◆ **PROBLEM REQUIREMENTS**:
Only lines with the string "requestBody" are wanted. Pull them out of the data.

◆ **RECORDS PROVIDED**:
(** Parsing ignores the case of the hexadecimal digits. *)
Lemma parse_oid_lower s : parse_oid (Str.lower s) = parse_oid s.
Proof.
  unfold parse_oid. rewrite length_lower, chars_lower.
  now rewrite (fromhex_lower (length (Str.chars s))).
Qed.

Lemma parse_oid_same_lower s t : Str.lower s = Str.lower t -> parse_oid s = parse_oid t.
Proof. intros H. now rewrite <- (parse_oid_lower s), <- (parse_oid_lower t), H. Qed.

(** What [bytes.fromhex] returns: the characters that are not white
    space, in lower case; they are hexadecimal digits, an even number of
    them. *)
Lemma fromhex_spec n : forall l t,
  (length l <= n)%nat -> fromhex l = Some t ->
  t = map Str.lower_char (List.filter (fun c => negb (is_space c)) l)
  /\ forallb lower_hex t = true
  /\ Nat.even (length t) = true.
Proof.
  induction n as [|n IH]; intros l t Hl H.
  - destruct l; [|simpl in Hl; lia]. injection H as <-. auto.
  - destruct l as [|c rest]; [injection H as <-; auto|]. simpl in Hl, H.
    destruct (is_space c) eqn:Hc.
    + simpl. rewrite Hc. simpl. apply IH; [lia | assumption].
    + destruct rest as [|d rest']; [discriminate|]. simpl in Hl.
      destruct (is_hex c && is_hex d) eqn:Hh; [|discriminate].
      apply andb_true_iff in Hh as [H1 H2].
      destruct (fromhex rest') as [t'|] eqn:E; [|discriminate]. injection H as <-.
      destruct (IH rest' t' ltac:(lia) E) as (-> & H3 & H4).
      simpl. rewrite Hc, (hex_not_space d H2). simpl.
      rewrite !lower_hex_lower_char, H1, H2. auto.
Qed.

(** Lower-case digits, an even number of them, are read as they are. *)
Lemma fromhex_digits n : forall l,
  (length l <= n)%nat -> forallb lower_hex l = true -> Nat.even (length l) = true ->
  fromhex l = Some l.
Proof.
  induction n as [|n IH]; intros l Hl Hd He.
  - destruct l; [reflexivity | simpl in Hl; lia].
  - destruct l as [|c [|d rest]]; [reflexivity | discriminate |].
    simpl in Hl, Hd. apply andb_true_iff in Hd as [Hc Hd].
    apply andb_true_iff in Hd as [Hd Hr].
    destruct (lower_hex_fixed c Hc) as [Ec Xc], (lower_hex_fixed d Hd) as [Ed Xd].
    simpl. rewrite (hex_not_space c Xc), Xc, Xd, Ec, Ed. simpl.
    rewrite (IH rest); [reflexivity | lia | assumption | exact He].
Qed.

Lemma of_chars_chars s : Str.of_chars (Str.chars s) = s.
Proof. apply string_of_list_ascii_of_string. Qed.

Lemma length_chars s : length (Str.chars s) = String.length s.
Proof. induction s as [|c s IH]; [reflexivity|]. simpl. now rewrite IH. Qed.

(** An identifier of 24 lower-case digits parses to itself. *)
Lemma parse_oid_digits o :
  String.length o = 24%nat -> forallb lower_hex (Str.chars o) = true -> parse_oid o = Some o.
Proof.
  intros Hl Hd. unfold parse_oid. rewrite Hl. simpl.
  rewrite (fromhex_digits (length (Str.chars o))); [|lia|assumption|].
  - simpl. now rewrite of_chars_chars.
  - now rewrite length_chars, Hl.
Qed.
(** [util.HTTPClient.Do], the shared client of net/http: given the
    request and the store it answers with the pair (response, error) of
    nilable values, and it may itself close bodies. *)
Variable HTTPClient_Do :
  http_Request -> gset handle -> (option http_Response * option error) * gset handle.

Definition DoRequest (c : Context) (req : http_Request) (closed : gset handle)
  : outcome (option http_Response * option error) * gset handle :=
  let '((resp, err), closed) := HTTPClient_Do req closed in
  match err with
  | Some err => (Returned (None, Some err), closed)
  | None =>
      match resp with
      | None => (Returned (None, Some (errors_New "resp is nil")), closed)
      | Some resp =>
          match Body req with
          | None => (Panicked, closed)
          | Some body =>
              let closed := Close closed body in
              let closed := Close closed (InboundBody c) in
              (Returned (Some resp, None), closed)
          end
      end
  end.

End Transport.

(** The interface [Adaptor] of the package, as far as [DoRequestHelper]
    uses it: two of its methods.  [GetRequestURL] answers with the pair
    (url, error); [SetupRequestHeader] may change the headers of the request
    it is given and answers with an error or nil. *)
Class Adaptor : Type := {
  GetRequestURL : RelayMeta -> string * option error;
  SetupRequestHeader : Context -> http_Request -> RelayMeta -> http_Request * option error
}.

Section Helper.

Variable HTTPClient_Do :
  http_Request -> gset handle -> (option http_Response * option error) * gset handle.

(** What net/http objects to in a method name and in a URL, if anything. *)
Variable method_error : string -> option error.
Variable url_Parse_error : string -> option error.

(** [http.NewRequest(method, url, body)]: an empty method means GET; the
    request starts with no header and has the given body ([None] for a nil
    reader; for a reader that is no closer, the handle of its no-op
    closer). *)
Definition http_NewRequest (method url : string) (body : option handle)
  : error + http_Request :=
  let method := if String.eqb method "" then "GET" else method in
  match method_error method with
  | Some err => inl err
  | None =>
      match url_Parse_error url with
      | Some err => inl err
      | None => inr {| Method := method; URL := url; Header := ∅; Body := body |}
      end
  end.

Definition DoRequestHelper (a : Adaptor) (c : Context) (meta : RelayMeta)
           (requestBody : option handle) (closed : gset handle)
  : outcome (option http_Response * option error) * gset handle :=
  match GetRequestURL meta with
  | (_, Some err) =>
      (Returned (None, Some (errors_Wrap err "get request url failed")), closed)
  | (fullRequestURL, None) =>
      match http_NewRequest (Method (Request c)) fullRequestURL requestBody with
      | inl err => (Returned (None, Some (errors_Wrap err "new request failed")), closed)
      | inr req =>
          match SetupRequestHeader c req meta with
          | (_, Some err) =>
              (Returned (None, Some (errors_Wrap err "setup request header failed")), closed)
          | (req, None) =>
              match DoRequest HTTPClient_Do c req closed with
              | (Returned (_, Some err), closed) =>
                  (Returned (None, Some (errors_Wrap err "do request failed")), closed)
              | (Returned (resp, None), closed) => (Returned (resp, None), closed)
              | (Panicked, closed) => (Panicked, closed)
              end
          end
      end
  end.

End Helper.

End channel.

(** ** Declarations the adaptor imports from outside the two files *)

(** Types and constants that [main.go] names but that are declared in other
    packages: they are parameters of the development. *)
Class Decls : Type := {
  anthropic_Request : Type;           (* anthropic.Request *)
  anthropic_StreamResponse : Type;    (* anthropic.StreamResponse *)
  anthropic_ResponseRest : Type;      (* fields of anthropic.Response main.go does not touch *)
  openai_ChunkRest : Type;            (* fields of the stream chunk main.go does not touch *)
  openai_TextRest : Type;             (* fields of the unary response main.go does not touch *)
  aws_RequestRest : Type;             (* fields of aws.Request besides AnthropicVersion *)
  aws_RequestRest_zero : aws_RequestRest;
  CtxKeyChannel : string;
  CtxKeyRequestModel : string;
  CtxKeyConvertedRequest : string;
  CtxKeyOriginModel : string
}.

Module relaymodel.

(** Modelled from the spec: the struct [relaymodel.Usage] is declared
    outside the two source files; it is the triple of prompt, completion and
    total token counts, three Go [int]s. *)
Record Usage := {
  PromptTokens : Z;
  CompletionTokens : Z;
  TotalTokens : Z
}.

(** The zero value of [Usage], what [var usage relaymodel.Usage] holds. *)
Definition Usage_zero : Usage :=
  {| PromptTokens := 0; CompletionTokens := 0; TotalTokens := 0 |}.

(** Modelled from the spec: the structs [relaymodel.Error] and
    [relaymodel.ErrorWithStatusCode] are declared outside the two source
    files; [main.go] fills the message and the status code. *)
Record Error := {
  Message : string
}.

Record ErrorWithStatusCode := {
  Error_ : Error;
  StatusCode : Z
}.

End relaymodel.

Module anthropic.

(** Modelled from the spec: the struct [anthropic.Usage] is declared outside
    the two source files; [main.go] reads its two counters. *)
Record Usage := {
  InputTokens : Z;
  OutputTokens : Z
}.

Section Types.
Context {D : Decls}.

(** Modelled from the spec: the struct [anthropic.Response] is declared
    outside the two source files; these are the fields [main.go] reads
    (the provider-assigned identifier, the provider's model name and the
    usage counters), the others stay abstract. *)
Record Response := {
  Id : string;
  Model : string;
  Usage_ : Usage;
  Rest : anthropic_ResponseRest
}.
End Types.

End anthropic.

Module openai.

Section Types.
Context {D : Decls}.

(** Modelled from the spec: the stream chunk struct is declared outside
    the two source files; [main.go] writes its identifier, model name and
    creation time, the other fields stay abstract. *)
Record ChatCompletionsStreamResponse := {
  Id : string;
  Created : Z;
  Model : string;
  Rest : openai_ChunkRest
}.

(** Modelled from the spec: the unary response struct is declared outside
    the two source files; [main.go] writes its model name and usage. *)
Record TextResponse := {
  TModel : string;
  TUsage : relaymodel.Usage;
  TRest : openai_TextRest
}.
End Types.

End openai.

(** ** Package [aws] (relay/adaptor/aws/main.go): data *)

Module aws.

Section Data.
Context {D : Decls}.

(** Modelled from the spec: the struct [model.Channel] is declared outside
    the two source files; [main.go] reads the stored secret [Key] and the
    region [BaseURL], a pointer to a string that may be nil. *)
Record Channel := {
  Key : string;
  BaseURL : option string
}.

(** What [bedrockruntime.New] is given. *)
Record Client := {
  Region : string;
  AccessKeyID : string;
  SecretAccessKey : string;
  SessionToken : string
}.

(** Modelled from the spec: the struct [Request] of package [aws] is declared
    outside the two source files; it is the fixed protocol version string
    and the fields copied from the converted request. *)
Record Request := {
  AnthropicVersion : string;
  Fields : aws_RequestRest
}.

...

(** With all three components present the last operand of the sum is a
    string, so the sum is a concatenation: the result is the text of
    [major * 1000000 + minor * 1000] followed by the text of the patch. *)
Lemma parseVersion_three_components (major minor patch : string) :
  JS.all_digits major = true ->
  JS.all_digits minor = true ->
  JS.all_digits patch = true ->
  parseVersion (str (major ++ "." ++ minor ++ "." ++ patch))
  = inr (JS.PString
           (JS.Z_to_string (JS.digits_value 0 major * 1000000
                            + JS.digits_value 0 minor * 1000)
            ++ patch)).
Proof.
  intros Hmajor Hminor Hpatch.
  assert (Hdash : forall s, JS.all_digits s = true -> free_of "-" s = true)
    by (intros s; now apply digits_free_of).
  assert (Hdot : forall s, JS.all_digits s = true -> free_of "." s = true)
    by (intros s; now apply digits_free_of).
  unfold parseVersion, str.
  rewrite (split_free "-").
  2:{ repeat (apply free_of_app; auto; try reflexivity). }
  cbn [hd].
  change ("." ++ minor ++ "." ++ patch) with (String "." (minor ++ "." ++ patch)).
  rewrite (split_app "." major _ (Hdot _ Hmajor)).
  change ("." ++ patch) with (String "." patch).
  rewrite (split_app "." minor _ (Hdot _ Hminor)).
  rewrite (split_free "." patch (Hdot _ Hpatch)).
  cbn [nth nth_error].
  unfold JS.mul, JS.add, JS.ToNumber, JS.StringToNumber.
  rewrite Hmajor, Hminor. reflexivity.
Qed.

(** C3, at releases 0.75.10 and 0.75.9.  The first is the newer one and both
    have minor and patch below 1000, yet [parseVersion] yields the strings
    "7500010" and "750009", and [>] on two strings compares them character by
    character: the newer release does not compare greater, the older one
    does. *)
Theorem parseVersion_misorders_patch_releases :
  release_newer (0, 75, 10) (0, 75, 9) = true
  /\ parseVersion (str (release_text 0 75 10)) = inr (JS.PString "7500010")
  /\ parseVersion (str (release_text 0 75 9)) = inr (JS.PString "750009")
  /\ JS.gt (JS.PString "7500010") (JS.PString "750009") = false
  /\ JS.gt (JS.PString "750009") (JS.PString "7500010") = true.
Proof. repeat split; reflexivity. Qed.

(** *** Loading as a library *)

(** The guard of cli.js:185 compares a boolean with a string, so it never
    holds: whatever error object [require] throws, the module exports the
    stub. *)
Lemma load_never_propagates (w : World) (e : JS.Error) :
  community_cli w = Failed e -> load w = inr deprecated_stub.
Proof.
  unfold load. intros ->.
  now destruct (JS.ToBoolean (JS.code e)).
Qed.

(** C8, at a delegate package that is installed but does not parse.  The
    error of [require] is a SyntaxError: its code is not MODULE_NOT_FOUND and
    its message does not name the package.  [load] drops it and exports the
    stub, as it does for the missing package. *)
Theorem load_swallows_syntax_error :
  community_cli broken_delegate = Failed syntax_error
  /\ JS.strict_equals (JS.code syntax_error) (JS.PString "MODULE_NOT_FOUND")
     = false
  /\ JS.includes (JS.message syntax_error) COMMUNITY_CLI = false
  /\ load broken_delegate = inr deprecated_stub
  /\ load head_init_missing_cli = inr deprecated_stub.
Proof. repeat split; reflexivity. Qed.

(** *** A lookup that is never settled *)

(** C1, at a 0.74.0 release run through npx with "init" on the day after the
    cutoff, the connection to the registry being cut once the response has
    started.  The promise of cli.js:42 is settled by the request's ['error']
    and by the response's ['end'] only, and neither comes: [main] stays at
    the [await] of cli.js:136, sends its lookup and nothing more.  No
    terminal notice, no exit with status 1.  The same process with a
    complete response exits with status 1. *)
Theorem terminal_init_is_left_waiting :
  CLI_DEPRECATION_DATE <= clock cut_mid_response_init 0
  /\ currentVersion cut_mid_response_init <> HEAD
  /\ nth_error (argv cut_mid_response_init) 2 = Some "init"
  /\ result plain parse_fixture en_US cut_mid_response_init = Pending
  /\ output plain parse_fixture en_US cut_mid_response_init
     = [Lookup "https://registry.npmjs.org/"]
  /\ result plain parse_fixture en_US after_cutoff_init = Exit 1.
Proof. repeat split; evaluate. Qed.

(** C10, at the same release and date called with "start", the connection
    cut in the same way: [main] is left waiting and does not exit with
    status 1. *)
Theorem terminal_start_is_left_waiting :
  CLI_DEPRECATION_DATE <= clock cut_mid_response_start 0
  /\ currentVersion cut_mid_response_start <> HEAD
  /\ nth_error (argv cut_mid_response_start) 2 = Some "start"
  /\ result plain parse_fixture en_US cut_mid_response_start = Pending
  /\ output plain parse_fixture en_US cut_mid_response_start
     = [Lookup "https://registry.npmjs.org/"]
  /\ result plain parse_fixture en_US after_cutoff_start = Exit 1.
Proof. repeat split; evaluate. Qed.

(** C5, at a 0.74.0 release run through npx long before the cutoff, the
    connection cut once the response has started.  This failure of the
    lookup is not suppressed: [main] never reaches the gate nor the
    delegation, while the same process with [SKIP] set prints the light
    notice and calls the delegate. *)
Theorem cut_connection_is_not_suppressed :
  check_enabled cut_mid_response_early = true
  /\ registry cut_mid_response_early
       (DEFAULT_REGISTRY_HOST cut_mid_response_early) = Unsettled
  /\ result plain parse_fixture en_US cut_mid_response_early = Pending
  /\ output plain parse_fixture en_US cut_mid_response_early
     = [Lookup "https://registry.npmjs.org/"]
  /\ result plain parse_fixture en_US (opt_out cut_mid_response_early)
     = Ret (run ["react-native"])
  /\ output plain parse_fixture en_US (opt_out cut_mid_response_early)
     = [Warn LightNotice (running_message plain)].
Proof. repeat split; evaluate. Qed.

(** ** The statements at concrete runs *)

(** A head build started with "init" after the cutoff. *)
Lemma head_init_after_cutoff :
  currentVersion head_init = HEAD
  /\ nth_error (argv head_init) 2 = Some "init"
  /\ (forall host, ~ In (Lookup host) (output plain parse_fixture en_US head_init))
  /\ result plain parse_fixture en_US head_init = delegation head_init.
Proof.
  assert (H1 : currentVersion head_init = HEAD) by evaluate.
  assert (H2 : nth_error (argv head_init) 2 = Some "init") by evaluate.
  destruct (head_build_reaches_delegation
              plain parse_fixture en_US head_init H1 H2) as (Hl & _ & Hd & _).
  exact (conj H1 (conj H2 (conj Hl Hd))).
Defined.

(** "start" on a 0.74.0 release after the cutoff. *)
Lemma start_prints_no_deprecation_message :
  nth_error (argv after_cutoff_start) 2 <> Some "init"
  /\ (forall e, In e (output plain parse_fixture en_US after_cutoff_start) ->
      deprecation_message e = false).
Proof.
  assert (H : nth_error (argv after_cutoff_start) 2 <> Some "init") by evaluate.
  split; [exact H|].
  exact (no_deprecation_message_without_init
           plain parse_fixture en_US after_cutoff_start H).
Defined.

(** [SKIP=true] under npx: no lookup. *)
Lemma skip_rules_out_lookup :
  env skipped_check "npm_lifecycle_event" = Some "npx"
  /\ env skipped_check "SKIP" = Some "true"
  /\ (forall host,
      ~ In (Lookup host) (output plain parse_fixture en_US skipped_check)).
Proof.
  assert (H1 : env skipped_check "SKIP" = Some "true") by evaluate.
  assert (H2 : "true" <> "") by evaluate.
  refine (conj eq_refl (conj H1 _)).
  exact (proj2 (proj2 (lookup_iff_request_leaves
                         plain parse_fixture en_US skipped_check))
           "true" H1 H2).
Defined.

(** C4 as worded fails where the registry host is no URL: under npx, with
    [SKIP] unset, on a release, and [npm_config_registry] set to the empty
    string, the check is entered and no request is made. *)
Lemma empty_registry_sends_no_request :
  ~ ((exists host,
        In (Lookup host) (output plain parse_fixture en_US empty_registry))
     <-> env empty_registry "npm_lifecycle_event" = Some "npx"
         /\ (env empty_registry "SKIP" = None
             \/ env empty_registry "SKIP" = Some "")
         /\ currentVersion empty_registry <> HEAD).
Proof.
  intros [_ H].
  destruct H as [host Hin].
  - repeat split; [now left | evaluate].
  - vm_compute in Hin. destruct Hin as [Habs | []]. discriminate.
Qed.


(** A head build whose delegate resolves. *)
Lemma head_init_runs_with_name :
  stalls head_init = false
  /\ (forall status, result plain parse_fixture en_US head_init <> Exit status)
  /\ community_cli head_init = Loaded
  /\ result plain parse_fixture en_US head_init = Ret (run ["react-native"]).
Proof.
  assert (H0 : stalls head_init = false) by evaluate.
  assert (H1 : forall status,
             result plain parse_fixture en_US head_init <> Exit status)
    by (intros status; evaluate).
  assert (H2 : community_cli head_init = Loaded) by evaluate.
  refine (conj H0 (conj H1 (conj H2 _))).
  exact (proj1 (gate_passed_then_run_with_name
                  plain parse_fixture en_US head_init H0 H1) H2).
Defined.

◆ **RESULT**:
           (requestBody : option handle) (closed : gset handle)
      match http_NewRequest (Method (Request c)) fullRequestURL requestBody with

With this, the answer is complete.